Duke Health News 919-660-1306

DURHAM, N.C. -- Duke Medicine has joined with UNC Hospitals, Rex Healthcare and WakeMed in pledging to make all their facilities tobacco-free beginning July 4, 2007. This change will eliminate the use of tobacco in all facilities of Duke University Medical Center and Duke University Health System.

"Our first priority is the health and well-being of our patients, employees and the communities we serve, and actions speak louder than words," said Victor J. Dzau, M.D., chancellor for health affairs and president and CEO of Duke University Health System. "I'm so pleased that we're undertaking this bold and important effort to improve the health of our workplace and community."

In the months leading up to the July 2007 launch, program administrators will develop policies and procedures to guide the transition and augment resources, such as smoking cessation programs, to assist individuals who need them, Dzau said.

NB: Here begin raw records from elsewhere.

(* ===== verification/Dispatch.v ===== *)
(** * Handling a message (wavis-backend/src/ws/ws_dispatch.rs)

    [dispatch_message] with every arm of its match: one definition per arm, in the
    order of the guards, the calls of the domain functions and the deliveries of
    the source.  A handler runs to its end without interleaving; what other
    connections do happens between two handlers. *)

From S2P Require Import Prelude Signaling Invite RoomState ScreenShare Relay SfuBridge Tokens SfuRelay SubRooms Voice WsSession SlidingWindow JoinLimiter AbuseGuards WsLimits Chat Config ClientIp AbuseMetrics AppState.
Local Open Scope Z_scope.
Local Open Scope prog_scope.

(** [Display] of [CreateRoomError]. *)
Definition CreateRoomError_to_string (e : CreateRoomError) : string :=
  match e with
  | CreateErr.RoomAlreadyExists => "room already exists"
  | CreateErr.InvalidRoomId => "invalid room ID"
  | CreateErr.SfuUnavailable => "SFU unavailable"
  | CreateErr.OfSfu e => "SFU error: " +:+ SfuError_to_string e
  | CreateErr.InviteGeneration s => "invite generation failed: " +:+ s
  end.

(** [name.filter(|s| !s.is_empty()).unwrap_or(peer_id)]. *)
Definition name_or (fallback : string) (name : option string) : string :=
  match name with
  | Some n => if str_is_empty n then fallback else n
  | None => fallback
  end.

(** First joiner is Host, subsequent joiners are Guest. *)
Definition first_joiner_role (i : option RoomInfo) : ParticipantRole :=
  match i with
  | Some i => if Nat.eqb (length (participants i)) 1 then Host else Guest
  | None => Guest
  end.

(** The flags the self-service messages set. *)
Definition self_mute (p : ParticipantInfo) : ParticipantInfo :=
  mkParticipantInfo (participant_id p) (display_name p) (user_id p) (profile_color p) true (is_host_muted p)
    (is_deafened p).
Definition self_unmute (p : ParticipantInfo) : ParticipantInfo :=
  mkParticipantInfo (participant_id p) (display_name p) (user_id p) (profile_color p) (is_host_muted p)
    (is_host_muted p) (is_deafened p).
Definition self_deafen (deafened : bool) (p : ParticipantInfo) : ParticipantInfo :=
  mkParticipantInfo (participant_id p) (display_name p) (user_id p) (profile_color p) (is_muted p)
    (is_host_muted p) deafened.
Definition set_display_name (name : string) (p : ParticipantInfo) : ParticipantInfo :=
  mkParticipantInfo (participant_id p) name (user_id p) (profile_color p) (is_muted p) (is_host_muted p)
    (is_deafened p).

Section dispatch.
Context {B : Type} `{SfuRoomManager B, SfuSignalingProxy B}.
Context `{JwtCodec MediaTokenClaims, JwtCodec AuthTokenClaims, LiveKitTokens, Externals}.
Context {Uuid : Type} `{EqDecision Uuid} `{!Countable Uuid} `{UuidText Uuid}.

(** The server's configuration, the connection and what the handler reads. *)
Context (cfg : ServerConfig) (me : ConnInfo) (rd : DispatchReads Uuid).

Abbreviation Act A := (M (Ctx B Uuid) Exit A) (only parsing).

(** The participant a message is from: the session's, or the connection's. *)
Definition sender (ses : option SignalingSession) : PeerId :=
  match ses with Some s => ss_participant_id s | None => peer_id me end.

(** A call on the invite store, and one on the signaling proxy. *)
Definition on_invites {A} (f : InviteStore → A * InviteStore) : Act A :=
  state (λ c, let w := v_world (app_voice (as_app (cx_state c))) in
              let '(a, inv) := f (w_invites w) in
              (a, on_state (λ st, set_app (set_world (mkWorld (w_rooms w) inv (w_bridge w)) (as_app st)) st) c)).
Definition on_proxy {A} (f : B → A * B) : Act A :=
  state (λ c, let w := v_world (app_voice (as_app (cx_state c))) in
              let '(a, b) := f (w_bridge w) in
              (a, on_state (λ st, set_app (set_world (mkWorld (w_rooms w) (w_invites w) b) (as_app st)) st) c)).
Definition set_session_now (ses : SignalingSession) : Act unit := modify (on_conn (set_session (Some ses))).

(** ** Relay of a peer's own message *)

(** [handle_signaling_event]. *)
Definition handle_signaling_event (sender_peer_id : PeerId) (message : SignalingMessage) : Act unit :=
  let! s := rooms_now in
  match message with
  | Msg.Offer _ | Msg.Answer _ | Msg.IceCandidate _ =>
      match relay_signaling s sender_peer_id message with
      | Relayed target_peer_id m => send_msg target_peer_id m
      | NoPeer error => send_msg sender_peer_id error
      end
  | Msg.Leave =>
      match handle_disconnect s sender_peer_id with
      | Some (target_peer_id, m) => send_msg target_peer_id m
      | None => mret tt
      end
  | _ => send_error sender_peer_id "invalid message type from client"
  end.

(** [handle_signaling_message]: the frame's text is parsed again. *)
Definition handle_signaling_message (sender_peer_id : PeerId) : Act unit :=
  match parse_message (raw_text me) with
  | Some message => handle_signaling_event sender_peer_id message
  | None => send_error sender_peer_id "invalid JSON"
  end.

(** ** Authentication *)

(** The [Auth] arm. *)
Definition dispatch_auth (p : AuthPayload) : Act DispatchOutcome :=
  match authenticate_access_token rd (auth_jwt_secret cfg) (auth_jwt_secret_previous cfg) (Auth_access_token p) with
  | Ok (user, device) =>
      do! modify (on_conn (λ c, mkConn (session c) (Some (uuid_to_string user)) (Some device) (rate_limiter c)
                                  (chat_rate_limiter c))) in
      do! send_msg (peer_id me) (Msg.AuthSuccess (mkAuthSuccessPayload (uuid_to_string user))) in mret Continue
  | Err _ =>
      do! send_msg (peer_id me) (Msg.AuthFailed (mkAuthFailedPayload "authentication failed")) in mret Continue
  end.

Duke employees, patients, faculty and members of the community will have the opportunity to ask questions, voice concerns and provide feedback on the most effective ways to put the new policy into practice. Dzau stressed that Duke Medicine is committed to making the transition as smooth as possible for those affected.

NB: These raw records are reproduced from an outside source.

(* ===== verification/DispatchInvariant.v ===== *)
(** * What every message keeps

    The rooms, the invites and the map of active channels stay consistent, and
    the peer index names the connection handling the message only in the room of
    its session, whatever the message and wherever the handler stops. *)

From S2P Require Import Prelude Signaling Invite RoomState ScreenShare Relay SfuBridge Tokens SfuRelay SubRooms Voice RoomInvariant WsSession SlidingWindow JoinLimiter AbuseGuards WsLimits Chat Config ClientIp AbuseMetrics AppState Dispatch.
Local Open Scope Z_scope.
Local Open Scope prog_scope.

Section invariant.
Context {B : Type} `{SfuRoomManager B, SfuSignalingProxy B}.
Context `{JwtCodec MediaTokenClaims, JwtCodec AuthTokenClaims, LiveKitTokens, Externals}.
Context {Uuid : Type} `{EqDecision Uuid} `{!Countable Uuid} `{UuidText Uuid} `{!UuidTextLaws Uuid}.
Context (cfg : ServerConfig) (me : ConnInfo) (rd : DispatchReads Uuid).
(** Where the other connections are. *)
Context (who : PeerId → RoomId → Prop) (Hwho : ∀ r, ¬ who (peer_id me) r).

Abbreviation Act A := (M (Ctx B Uuid) Exit A) (only parsing).
Abbreviation voice_of c := (app_voice (as_app (cx_state c))) (only parsing).

(** The places of the index: the others', and this connection's in its session's room. *)
Definition seat (ses : option SignalingSession) (q : PeerId) (r : RoomId) : Prop :=
  who q r ∨ ∃ s, ses = Some s ∧ q = peer_id me ∧ r = ss_room_id s.

Record ctx_wf (c : Ctx B Uuid) : Prop := mk_ctx_wf {
  ctx_voice : voice_wf (within (seat (session (cx_conn c)))) (voice_of c);
  ctx_sender ses : session (cx_conn c) = Some ses → ss_participant_id ses = peer_id me ∧ cleanup_complete ses = false
}.
(* ===== verification/ServerInvariant.v ===== *)
(** * What the server keeps

    The invariant of the whole server over every interleaving of connections,
    messages, timers and background tasks: a peer listed in a room has a live
    connection whose session is in that room, and no frame panics its handler.
    Beside it, the accounting of connections by address, which needs no condition
    on the events. *)

From S2P Require Import Prelude Signaling FieldValidation Invite RoomState ScreenShare Relay SfuBridge Tokens SfuRelay SubRooms Voice RoomInvariant WsSession SlidingWindow JoinLimiter AbuseGuards WsTicket WsLimits Chat Config ClientIp AbuseMetrics AppState Dispatch DispatchSafety DispatchInvariant Server.
Local Open Scope Z_scope.

Section server_invariant.
Context {B : Type} `{SfuRoomManager B, SfuSignalingProxy B}.
Context `{JwtCodec MediaTokenClaims, JwtCodec AuthTokenClaims, LiveKitTokens, Externals}.
Context {Uuid : Type} `{EqDecision Uuid} `{!Countable Uuid} `{UuidText Uuid} `{!UuidTextLaws Uuid}.
Context {IpNet : Type} (contains_ip : IpNet → IpAddr → bool) (hmac_sha256 : string → string → string)
  (str_debug : string → string).
Context (cfg : ServerConfig) (edge : EdgeConfig (IpNet:=IpNet)).

Abbreviation Srv := (Server (B:=B) (Uuid:=Uuid)) (only parsing).
Abbreviation voice_of_app a := (app_voice a) (only parsing).
Abbreviation srv_voice_of s := (app_voice (as_app (srv_app s))) (only parsing).

(** ** The rooms and the connections *)

(** [q] is connected, with a session in [r]. *)
Definition placed (conns : gmap PeerId (LiveConn (Uuid:=Uuid))) (q : PeerId) (r : RoomId) : Prop :=
  ∃ lc ses, conns !! q = Some lc ∧ session (lc_conn lc) = Some ses ∧ ss_room_id ses = r.

(** A connection under the name [p]. *)
Record live_wf (next : Z) (p : PeerId) (lc : LiveConn (Uuid:=Uuid)) : Prop := mk_live_wf {
  live_conn : conn_wf (lc_conn lc);
  live_session ses : session (lc_conn lc) = Some ses → ss_participant_id ses = p ∧ cleanup_complete ses = false;
  live_name : ∃ n, 1 ≤ n < next ∧ p = peer_name n
}.

Record server_wf (s : Srv) : Prop := mk_server_wf {
  server_voice : voice_wf (within (placed (srv_conns s))) (srv_voice_of s);
  server_conns p lc : srv_conns s !! p = Some lc → live_wf (srv_next_peer s) p lc;
  server_next : 1 ≤ srv_next_peer s
}.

The tobacco-free policy covers the use of all tobacco products, including smokeless (chewing) tobacco.

According to N.C. Prevention Partners, a statewide nonprofit group dedicated to improving the health of North Carolinians, 35 percent of North Carolina hospitals (a total of 48 institutions) have already implemented tobacco-free policies. These institutions include Carolinas Medical Center in Charlotte and University Health Systems of Eastern Carolina in Greenville.

Tobacco use is the nation's leading cause of cancer and cardiovascular and respiratory diseases. Smoking accounts for 30 percent of all cancer deaths, according to the American Cancer Society. The Centers for Disease Control and Prevention (CDC) reports that smoking triples the risk of dying from heart disease among middle-aged people. Secondhand smoke leads to an estimated 3,000 deaths from lung cancer among American adults, according to the CDC, and scientific studies also link secondhand smoke with heart disease.